Mestre em transporte e trânsito, o engenheiro Paulo Rogério Monteiro critica as duas proposições: "É o mesmo que a Polícia Militar avisar onde tem blitz. O radar simplesmente fiscaliza o cumprimento de uma regulamentação que deve ser obedecida em qualquer ponto da via. Essas medidas favorecem os infratores. São atitudes extremamente demagógicas e populistas", afirma. A BHTrans não comentou as proposições.

Ponto crítico
A promulgação de projetos considerados inconstitucionais é útil?

 (Juarez Rodrigues/EM/D.A Press)
L éo Burguês, presidente da Câmara Municipal

SIM

Muitas vezes, a Câmara promulga uma lei para forçar a discussão, como foi o caso do uso do cinto de segurança e da municipalização do Anel Rodoviário.
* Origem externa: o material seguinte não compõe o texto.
(** C5, amended. An exception raised while a command is handled, other
    than [BlockingIOError], is not caught by the loop: the pass ends with
    that exception and the loop with it.  In particular a write command
    whose argument fails numeric parsing raises [ValueError] before
    anything is assigned; nothing is reported on the wire and no later
    pass runs.  A command handled without an exception leaves the loop
    running, its result, if any, written back with a carriage return. *)
Theorem C5_command_error_ends_loop `{Collaborators}
    (data f a : string) (st : loop_state) :
  last_char data = Some CR ->
  split data = [f; a] ->
  a <> "?" ->
  (f ∈ float_fields /\ py_float a = None) \/
  (f ∈ int_fields /\ py_int a = None) ->
  process_command data (asm st) = (Raise ValueError, asm st) /\
  command_step (Ok data) st = Crash ValueError st /\
  (forall now now' st0 rest,
      control_step now now' st0 = (Ok tt, st) ->
      main_loop ((now, now', Ok data) :: rest) st0 = Crash ValueError st) /\
  (forall data' e a',
      data' <> "" ->
      process_command data' (asm st) = (Raise e, a') ->
      e <> BlockingIOError ->
      command_step (Ok data') st = Crash e (with_asm st a')) /\
  (forall data' f' rest',
      last_char data' = Some CR ->
      split data' = f' :: rest' ->
      f' ∉ known_fields ->
      command_step (Ok data') st =
        Continue (Loop (asm st) (t0 st)
                    (sent st ++
                     [(py_str (VStr ("ERROR: bad command" ++ data'))
                       ++ String CR "")%string])
                    (printed st))) /\
  (forall data' out a',
      data' <> "" ->
      process_command data' (asm st) = (Ok out, a') ->
      exists st',
        command_step (Ok data') st = Continue st' /\
        asm st' = a' /\
        sent st' =
          match out with
          | VNone => sent st
          | _ => sent st ++ [(py_str out ++ String CR "")%string]
          end).
Proof.
  intros Hl Hs Ha Hf.
  assert (Hpc : process_command data (asm st) = (Raise ValueError, asm st)).
  { rewrite (process_command_two data f a _ Hl Hs).
    apply dispatch_bad_number; assumption. }
  assert (Hcs : command_step (Ok data) st = Crash ValueError st).
  { unfold command_step. rewrite (last_char_nonempty _ _ Hl), Hpc.
    rewrite with_asm_same. reflexivity. }
  split; [exact Hpc|]. split; [exact Hcs|]. split; [|split; [|split]].
  - intros now now' st0 rest Hctl. cbn [main_loop]. unfold iteration.
    rewrite Hctl, Hcs. reflexivity.
  - intros data' e a' Hne Hp He. unfold command_step.
    apply String.eqb_neq in Hne. rewrite Hne, Hp.
    destruct e; try reflexivity. contradiction.
  - intros data' f' rest' Hl' Hs' Hf'. unfold command_step.
    rewrite (last_char_nonempty _ _ Hl'). unfold process_command.
    rewrite Hl', Hs'.
    replace (Ascii.eqb CR CR) with true by reflexivity. cbn [negb].
    destruct rest' as [|a1 [|a2 rest']]; rewrite dispatch_unknown by exact Hf';
      reflexivity.
  - intros data' out a' Hne Hp. unfold command_step.
    apply String.eqb_neq in Hne. rewrite Hne, Hp.
    destruct out; eexists; (split; [reflexivity|]); split; reflexivity.
Qed.
(** *** Reading what the chatbot prints *)

(** X24.  What the chatbot prints and what the controller reads agree:
    when the process ends with code 0 and its output is some log text
    without a marker, then [BOT_RESPONSE:] and the reply, with no second
    marker and no [ERROR:] anywhere, the controller returns the reply
    trimmed, all of its lines included. *)
Theorem chatbot_reply_round_trip (exit : ProcessExit) (logs reply : jsstring) :
  exitCode exit = 0%Z ->
  stdout exit = logs ++ str "BOT_RESPONSE:" ++ reply ->
  includes (stdout exit) (str "ERROR:") = false ->
  includes logs (str "BOT_RESPONSE:") = false ->
  includes reply (str "BOT_RESPONSE:") = false ->
  _callChatBot exit = Fulfilled (trim reply).
Proof.
  intros Hcode Hout Herr Hlogs Hreply. unfold _callChatBot.
  rewrite Hcode, Herr. cbn [Z.eqb negb].
  replace (includes (stdout exit) (str "BOT_RESPONSE:")) with true
    by (symmetry; apply includes_spec; exists logs, reply; exact Hout).
  rewrite Hout. unfold split. rewrite split_go_first.
  - rewrite split_go_whole by exact Hreply. reflexivity.
  - discriminate.
  - intros u v E Hv.
    apply (@no_straddling_marker (str "BOT_RESPONSE") 58%N logs u v reply);
      try assumption.
    vm_compute. intros H. decompose [or] H; try discriminate; contradiction.
Qed.

Lemma chatbot_reply_round_trip_witness :
  _callChatBot
    (mkProcessExit 0
       (str "DEBUG: 1 tests" ++ [10%N] ++ str "BOT_RESPONSE:"
        ++ str "Your hemoglobin is low." ++ [10%N] ++ str "Eat more iron."
        ++ [10%N]) [])
  = Fulfilled (str "Your hemoglobin is low." ++ [10%N] ++ str "Eat more iron.").
Proof.
  exact (@chatbot_reply_round_trip
           (mkProcessExit 0
              (str "DEBUG: 1 tests" ++ [10%N] ++ str "BOT_RESPONSE:"
               ++ str "Your hemoglobin is low." ++ [10%N]
               ++ str "Eat more iron." ++ [10%N]) [])
           (str "DEBUG: 1 tests" ++ [10%N])
           (str "Your hemoglobin is low." ++ [10%N] ++ str "Eat more iron."
            ++ [10%N])
           eq_refl eq_refl eq_refl eq_refl eq_refl).
Defined.

(** *** The initials of the avatar *)

Lemma join_nil (parts : list jsstring) : join [] parts = concat parts.
Proof.
  induction parts as [|p [|q parts] IH]; simpl in *;
    [reflexivity | rewrite app_nil_r; reflexivity |].
  rewrite IH. reflexivity.
Qed.

Lemma splitOn_go_head (isSep : N -> bool) (cur s : jsstring) :
  exists piece more, splitOn_go isSep cur s = (rev cur ++ piece) :: more.
Proof.
  revert cur. induction s as [|c s IH]; intros cur; simpl.
  - exists [], []. rewrite app_nil_r. reflexivity.
  - destruct (isSep c).
    + exists [], (splitOn_go isSep [] s). rewrite app_nil_r. reflexivity.
    + destruct (IH (c :: cur)) as (piece & more & ->).
      exists (c :: piece), more. simpl. rewrite <- app_assoc. reflexivity.
Qed.
Lemma id_to_term_inverse_witness :
  ∃ m, (id_to_term
          (mkVectorizer "tf" false false true (PyInt 1) (PyFloat 1) 0 None
             (Some {["a" := 0; "b" := 1]}) true ∅)).2 = Ok m
       ∧ m !! 0 = Some "a"%string ∧ m !! 1 = Some "b"%string.
Proof.
  destruct (id_to_term_inverse
              (mkVectorizer "tf" false false true (PyInt 1) (PyFloat 1) 0 None
                 (Some {["a" := 0; "b" := 1]}) true ∅)
              {["a" := 0; "b" := 1]})
    as (m & Hm & _ & Hl & _).
  - reflexivity.
  - apply values_unique_iff. vm_compute. reflexivity.
  - exists m. split; [done|]. split; apply Hl; reflexivity.
Defined.

Instance id_le_total : Total id_le.
Proof. intros x y. unfold id_le. lia. Qed.

Instance id_le_trans : Transitive id_le.
Proof. intros x y z. unfold id_le. lia. Qed.

Lemma StronglySorted_seqZ (m n : Z) : StronglySorted Z.le (seqZ m n).
Proof.
  destruct (decide (0 ≤ n)) as [Hn|Hn]; [|rewrite seqZ_nil by lia; constructor].
  revert m. pattern n. apply natlike_ind; [|clear n Hn|exact Hn].
  - intros m. rewrite seqZ_nil by lia. constructor.
  - intros n Hn IH m. rewrite seqZ_cons by lia.
    replace (Z.pred (Z.succ n)) with n by lia.
    constructor; [apply IH|]. apply Forall_forall. intros x Hx.
    apply elem_of_seqZ in Hx. lia.
Qed.

(** The ids of a vocabulary that numbers [n] columns, in ascending order,
    are [0, 1, ..., n-1]. *)
Lemma items_by_id_ids (n : nat) (v : gmap string Z) :
  vocabulary_of_width n v → (items_by_id v).*2 = seqZ 0 (Z.of_nat n).
Proof.
  intros (Hu & Hr & Hs). apply (StronglySorted_unique Z.le).
  - apply (StronglySorted_fmap snd id_le).
    + intros x y Hxy. exact Hxy.
    + apply StronglySorted_merge_sort; apply _.
  - apply StronglySorted_seqZ.
  - unfold items_by_id. rewrite merge_sort_Permutation.
    apply NoDup_Permutation.
    + by apply values_NoDup_iff.
    + apply NoDup_seqZ.
    + intros j. rewrite elem_of_seqZ, list_elem_of_fmap. split.
      * intros ([t i] & -> & Hin). apply elem_of_map_to_list in Hin.
        apply Hr in Hin. simpl. lia.
      * intros Hj. destruct (Hs j) as [t Ht]; [lia|].
        exists (t, j). split; [done|]. by apply elem_of_map_to_list.
Qed.

Lemma items_by_id_lookup (n : nat) (v : gmap string Z) (j : nat) t :
  vocabulary_of_width n v →
  (items_by_id v).*1 !! j = Some t ↔ v !! t = Some (Z.of_nat j).
Proof.
  intros Hv. pose proof (items_by_id_ids n v Hv) as Hids.
  destruct Hv as (Hu & Hr & Hs).
  assert (∀ t' i, (items_by_id v) !! j = Some (t', i) →
                  i = Z.of_nat j ∧ v !! t' = Some i) as Hat.
  { intros t' i Hl. split.
    - assert ((items_by_id v).*2 !! j = Some i) as Hi
        by (by rewrite list_lookup_fmap, Hl).
      rewrite Hids in Hi. apply lookup_seqZ in Hi. lia.
    - apply list_elem_of_lookup_2 in Hl. unfold items_by_id in Hl.
      rewrite merge_sort_Permutation in Hl. by apply elem_of_map_to_list. }
  rewrite list_lookup_fmap. split.
  - destruct (items_by_id v !! j) as [[t' i]|] eqn:Hl; [|done].
    intros [= <-]. destruct (Hat t' i eq_refl) as [-> Ht]. done.
  - intros Ht. pose proof (Hr t _ Ht) as Hj.
    destruct (lookup_lt_is_Some_2 (items_by_id v) j) as [[t' i] Hl].
    { rewrite <- (length_fmap snd), Hids, length_seqZ. lia. }
    rewrite Hl. simpl. destruct (Hat t' i Hl) as [-> Ht'].
    f_equal. by eapply Hu.
Qed.

(** [terms_list] on an instance whose vocabulary numbers its terms
    [0 .. n-1] lists the [n] terms in column order: [terms_list[j]] is the
    term of id [j], which is also [id_to_term[j]]. Without a vocabulary, or
    with an empty one, the read raises the errors of [_check_vocabulary]. *)
Theorem terms_list_in_column_order :
  (∀ self v,
     vocabulary_terms self = Some v → size v ≠ 0%nat →
     vocabulary_of_width (size v) v →
     ∃ l, terms_list self = Ok l
          ∧ length l = size v
          ∧ (∀ (j : nat) t, l !! j = Some t ↔ v !! t = Some (Z.of_nat j))
          ∧ (∀ (j : nat) t,
               l !! j = Some t ↔ invert_vocabulary v !! Z.of_nat j = Some t))
  ∧ (∀ self, vocabulary_terms self = None →
             terms_list self = Raise (ValueError VocabularyNotFit))
  ∧ (∀ self, vocabulary_terms self = Some ∅ →
             terms_list self = Raise (ValueError EmptyVocabulary)).
Proof.
  split; [|split].
  - intros self v Hv Hne Hw. exists (items_by_id v).*1.
    unfold terms_list, _check_vocabulary. rewrite Hv.
    rewrite bool_decide_eq_false_2 by done. cbn.
    split; [done|]. split; [|split].
    + rewrite length_fmap, <- (length_fmap snd (items_by_id v)),
        (items_by_id_ids _ _ Hw), length_seqZ. lia.
    + intros j t. by apply (items_by_id_lookup (size v)).
    + intros j t. rewrite (items_by_id_lookup (size v)) by done.
      symmetry. apply invert_vocabulary_lookup. apply Hw.
  - intros self Hv. unfold terms_list, _check_vocabulary. by rewrite Hv.
  - intros self Hv. unfold terms_list, _check_vocabulary. by rewrite Hv.
Qed.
Temos o voto e a voz para fazer valer a vontade do cidadão de BH. Talvez não seja prioridade para uns, mas é de extrema importância para um número pequeno de pessoas, o que torna um tema não menos importante. Muitos criticam os nomes das ruas. Para quem não tem endereço e não pode ter comprovante de residência é grave. As leis serão promulgadas e a expectativa é de que sejam cumpridas. Caso alguém tenha entendimento contrário, cabe à Justiça dar a decisão final.


 (Juarez Rodrigues/EM/D.A Press)
Marco A. Rezende, procurador-geral do município

NÃO


Regra geral, os vetos ocorrem por inconstitucionalidade, quando uma lei municipal repete o que já trata lei federal, sem inovar, por exemplo. Depois de promulgada, a prefeitura pode entrar com ação de inconstitucionalidade. Mas não necessariamente recorremos a isso, pois muitas vezes a lei não tem aplicação possível, nem pega. É muito ruim termos leis inconstitucionais. Priorizamos, contudo, as que podem criar inconveniência para as pessoas. A Câmara está dentro de suas atribuições, cada um cumpre o seu papel. Mas há disposições que são competências municipais, como o trânsito, que é regulado pela BHTrans.